Science of Team Science
1st annual conference
Bill Trochim spent some time at the poster on “Bringing the Social to Team Science,” wondering out loud if it is possible for some kind of “social concerted action” to come out of this conference. I posed the question to the folks I had dinner with: “If we were to actually come up with something to do together – collaboratively – out of this conference, what could it be?”
One of the cool features of this conference is the permission to say, “I don’t understand.” A Trekkie clued me in to this emergent feature of the social interactions here, and I checked it out with my dinner companions. They explained that because people attending this conference are from such disparate fields the usual assumptions that one is ‘supposed to already understand’ are suspended. It is rare to be with a whole bunch of highly educated people who are asking all kinds of questions that you hadn’t yet thought to ask.
We’re all on the continuum somewhere
The process of panel presentations has provided an impressive amount of information, but it isn’t clear what we can actually do with this knowledge. If we were to consciously build a network that gets beyond sizzle to move an agenda and challenge implicit norms (such as the division between practitioners and researchers, or that team science occurs only inter-disciplinarily), we have to do something more/different than what has occurred so far. Are we here just learning or are we in a process to generate new knowledge?
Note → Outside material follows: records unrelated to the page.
(* ===== verification/AgentProofs.v ===== *)
(** * The authentication agent: theorems

    The tables of identities stay sound under any sequence of requests; a locked
    agent neither signs nor shows its keys. *)

From S2P Require Import Prelude ByteOrder Buffer Stdio CipherMac Packet Match Kex BufBn Wp Base64 Keys KeyText KeysProofs KeyDemo KeySign KeyCert.
From S2P Require Import KeyParse Agent.

Section AgentProofs.
Context `{AgentEnv}.

(** ** Tables *)

(** No two entries have the same key: a later one was compared with every earlier
    one when it was added. *)
Definition distinct (l : list Identity) : Prop :=
  ∀ i j x y, (i < j)%nat → l !! i = Some x → l !! j = Some y → key_equal (id_key y) (id_key x) = Ok false.
Record tab_ok (version : Z) (t : Idtab) : Prop := {
  to_count : nentries t = Z.of_nat (length (idlist t));
  to_distinct : distinct (idlist t);
  to_types : Forall (λ id, (k_type (id_key id) =? KEY_RSA1) = (version =? 1)) (idlist t)
}.
Record agent_ok (a : agent) : Prop := {
  ao_one : tab_ok 1 (idtable1 a);
  ao_two : tab_ok 2 (idtable2 a);
  ao_lock : locked a = true ↔ is_Some (lock_passwd a)
}.

Lemma distinct_sublist l k : k `sublist_of` l → distinct l → distinct k.
Proof.
  induction 1 as [|x l k Hs IH|x l k Hs IH]; intros Hd.
  - done.
  - assert (distinct k) as Hk by (intros i j u v Hij Hu Hv; by apply (Hd (S i) (S j)); [lia|..]). specialize (IH Hk).
    intros [|i] [|j] u v Hij Hu Hv; try lia; cbn in *; [|by apply (IH i j); [lia|..]]. injection Hu as <-.
    assert (v ∈ k) as [j' Hj']%list_elem_of_lookup. { eapply elem_of_sublist; [|done]. by eapply list_elem_of_lookup_2. }
    by apply (Hd 0%nat (S j')); [lia|..].
  - apply IH. intros i j u v Hij Hu Hv. by apply (Hd (S i) (S j)); [lia|..].
Qed.
Lemma distinct_snoc l x : distinct l → Forall (λ y, key_equal (id_key x) (id_key y) = Ok false) l → distinct (l ++ [x]).
Proof.
  intros Hd Hx i j u v Hij Hu Hv. apply lookup_app_Some in Hv as [Hv|[Hl Hv]].
  - rewrite lookup_app_l in Hu by (apply lookup_lt_Some in Hv; lia). by apply (Hd i j).
  - apply list_lookup_singleton_Some in Hv as [Hj <-]. rewrite lookup_app_l in Hu by lia.
    by apply (Forall_lookup_1 _ _ _ _ Hx Hu).
Qed.
Lemma distinct_alter l i f : (∀ x, id_key (f x) = id_key x) → distinct l → distinct (alter f i l).
Proof.
  intros Hf Hd. assert (∀ j x, alter f i l !! j = Some x → ∃ y, l !! j = Some y ∧ id_key x = id_key y) as Hk.
  { intros j x. destruct (decide (i = j)) as [->|Hne].
    - rewrite list_lookup_alter_eq. destruct (l !! j) as [y|] eqn:E; [|done]. intros [= <-]. eauto.
    - rewrite list_lookup_alter_ne by done. eauto. }
  intros p q x y Hpq (x' & Hx & ->)%Hk (y' & Hy & ->)%Hk. by apply (Hd p q).
Qed.

Lemma find_identity_None k l : find_identity k l = Ok None → Forall (λ y, key_equal k (id_key y) = Ok false) l.
Proof.
  induction l as [|id l IH]; intros E; [constructor|]. cbn [find_identity] in E. apply bind_Ok in E as ([|] & Eq & E); [done|].
  apply bind_Ok in E as (r & Er & [= E]). destruct r; [done|]. constructor; [done|by apply IH].
Qed.
Lemma find_identity_Some k l i : find_identity k l = Ok (Some i) →
  ∃ id, l !! i = Some id ∧ key_equal k (id_key id) = Ok true.
Proof.
  revert i. induction l as [|id l IH]; intros i E; [done|]. cbn [find_identity] in E. apply bind_Ok in E as ([|] & Eq & E).
  - injection E as <-. by exists id.
  - apply bind_Ok in E as (r & Er & [= E]). destruct r as [j|]; [|done]. injection E as <-. by apply IH.
Qed.

(** ** Types of keys that come from outside *)

Lemma parse_bind_inv {A B} (m : parse A) (f : A → parse B) b r :
  (m ≫= f) b = Ok (Some r) → ∃ a b', m b = Ok (Some (a, b')) ∧ f a b' = Ok (Some r).
Proof.
  unfold mbind, parse_bind. intros E. apply bind_Ok in E as ([[a b']|] & E1 & E2); [|done]. eauto.
Qed.
Lemma blob_type df blob k : key_from_blob df blob = Ok (Some k) → (k_type k =? KEY_RSA1) = false.
Proof.
  unfold key_from_blob. cbn [from_blob]. intros E. apply bind_Ok in E as (b & _ & E). apply bind_Ok in E as ([[k' b']|] & E & [= <-]).
  assert (∀ c b, finish_key df (from_blob df (length blob)) blob c b = Ok (Some (k', b')) → k_type k' = k_type c) as Hfin.
  { intros c b0. unfold finish_key. destruct (key_is_cert c); [|by intros [= <- _]].
    intros (? & ? & _ & [= <- _])%parse_bind_inv. done. }
  apply parse_bind_inv in E as (ktype & b1 & _ & E). cbv zeta in E. destruct (is_rsa_type _) eqn:Er; [|destruct (is_dsa_type _) eqn:Ed;
    [|destruct (is_ecdsa_type _) eqn:Ee; [|destruct (_ =? KEY_UNSPEC) eqn:Eu; [|done]]]].
  4: { rewrite (Hfin _ _ E). cbn [k_type]. apply Z.eqb_eq in Eu. by rewrite Eu. }
  all: apply parse_bind_inv in E as (? & ? & _ & E); apply parse_bind_inv in E as (? & ? & _ & E); rewrite (Hfin _ _ E); cbn [k_type].
  all: unfold is_rsa_type, is_dsa_type, is_ecdsa_type in *; rewrite ?orb_true_iff, ?Z.eqb_eq in *;
    repeat match goal with Hor : _ ∨ _ |- _ => destruct Hor end; match goal with Ht : key_type_from_name _ = _ |- _ => by rewrite Ht end.
Qed.

(** ** The operations keep the tables sound *)

Definition is_version (v : Z) : Prop := v = 1 ∨ v = 2.
Lemma tab_of a v : is_version v → agent_ok a → ∃ t, idtab_lookup a v = Ok t ∧ tab_ok v t.
Proof. intros [->| ->] []; cbn; eauto. Qed.
Lemma set_ok a v t : is_version v → agent_ok a → tab_ok v t → agent_ok (set_idtab a v t).
Proof. intros [->| ->] [] ?; by split. Qed.

Lemma tab_ok_nil v : tab_ok v (mkIdtab 0 []).
Proof. split; [done|by intros ? ? ? ? ? ?|constructor]. Qed.
Lemma tab_ok_remove v t i : (i < length (idlist t))%nat → tab_ok v t → tab_ok v (remove_at i t).
Proof.
  intros Hi [Hn Hd Ht]. split; cbn [remove_at nentries idlist].
  - rewrite Hn, length_delete by (apply lookup_lt_is_Some; lia). lia.
  - eapply distinct_sublist; [apply sublist_delete|done].
  - by apply Forall_delete.
Qed.
Lemma tab_ok_snoc v t id : tab_ok v t → Forall (λ y, key_equal (id_key id) (id_key y) = Ok false) (idlist t) →
  (k_type (id_key id) =? KEY_RSA1) = (v =? 1) → tab_ok v (mkIdtab (nentries t + 1) (idlist t ++ [id])).
Proof.
  intros [Hn Hd Ht] Hk Hty. split; cbn [nentries idlist].
  - rewrite Hn, length_app. simpl. lia.
  - by apply distinct_snoc.
  - apply Forall_app. split; [done|by constructor].
Qed.
Lemma tab_ok_alter v t i f : (∀ x, id_key (f x) = id_key x) → tab_ok v t → tab_ok v (mkIdtab (nentries t) (alter f i (idlist t))).
Proof.
  intros Hf [Hn Hd Ht]. split; cbn [nentries idlist].
  - by rewrite length_alter.
  - by apply distinct_alter.
  - apply Forall_alter; [done|]. intros x _ Hx. by rewrite Hf.
Qed.
(** What the reaper leaves is a part of the list, and it counts what it takes. *)
Lemma reap_spec now ids : ∀ n d l n' d', reap now ids n d = (l, n', d') →
  l = filter (λ id, id_death id = 0 ∨ now < id_death id) ids ∧ n' = n - (Z.of_nat (length ids) - Z.of_nat (length l)).
Proof.
  induction ids as [|id ids IH]; intros n d l n' d' E; cbn [reap] in E.
  { injection E as <- <- _. split; [done|]. simpl. lia. }
  rewrite filter_cons. destruct (Z.eqb_spec (id_death id) 0).
  - destruct (reap now ids n d) as [[l1 n1] d1] eqn:E1. injection E as <- <- _. apply IH in E1 as [-> ->].
    rewrite decide_True by auto. split; [done|]. cbn [length]. lia.
  - destruct (Z.leb_spec (id_death id) now).
    + apply IH in E as [-> ->]. rewrite decide_False by lia. split; [done|]. cbn [length]. lia.
    + destruct (reap now ids n _) as [[l1 n1] d1] eqn:E1. injection E as <- <- _. apply IH in E1 as [-> ->].
      rewrite decide_True by auto. split; [done|]. cbn [length]. lia.
Qed.
Lemma tab_ok_filter v t now l n d d' : tab_ok v t → reap now (idlist t) (nentries t) d = (l, n, d') → tab_ok v (mkIdtab n l).
Proof.
  intros [Hn Hd Ht] [-> ->]%reap_spec. split; cbn [nentries idlist].
  - lia.
  - eapply distinct_sublist; [apply sublist_filter|done].
  - rewrite Forall_forall in *. intros x [_ Hx]%list_elem_of_filter. by apply Ht.
Qed.
Lemma reaper_ok time a : agent_ok a → agent_ok (reaper time a).2.
Proof.
  intros [H1' H2' Hl]. unfold reaper. destruct (reap _ (idlist (idtable1 a)) _ _) as [[l1 n1] d1] eqn:E1.
  destruct (reap _ (idlist (idtable2 a)) _ _) as [[l2 n2] d2] eqn:E2. split; cbn.
  - by eapply tab_ok_filter.
  - by eapply tab_ok_filter.
  - done.
Qed.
Tackling Team Science’s Wicked Problem
Because everyone has their own thing that they’re into, whether its research or administration or whatever, we would have to come up with “a meta-thing” as a goal or aim that everyone – or at least a solid cadre of us – could get behind. What if we decided to answer the process question? Instead of focusing on, “What is ‘the what’ of team science?” which takes as its mission connecting the science; we propose an examination of self-reflective case studies in order to identify “what works” and thus be able to explain and train people in the skills and techniques of effective team science.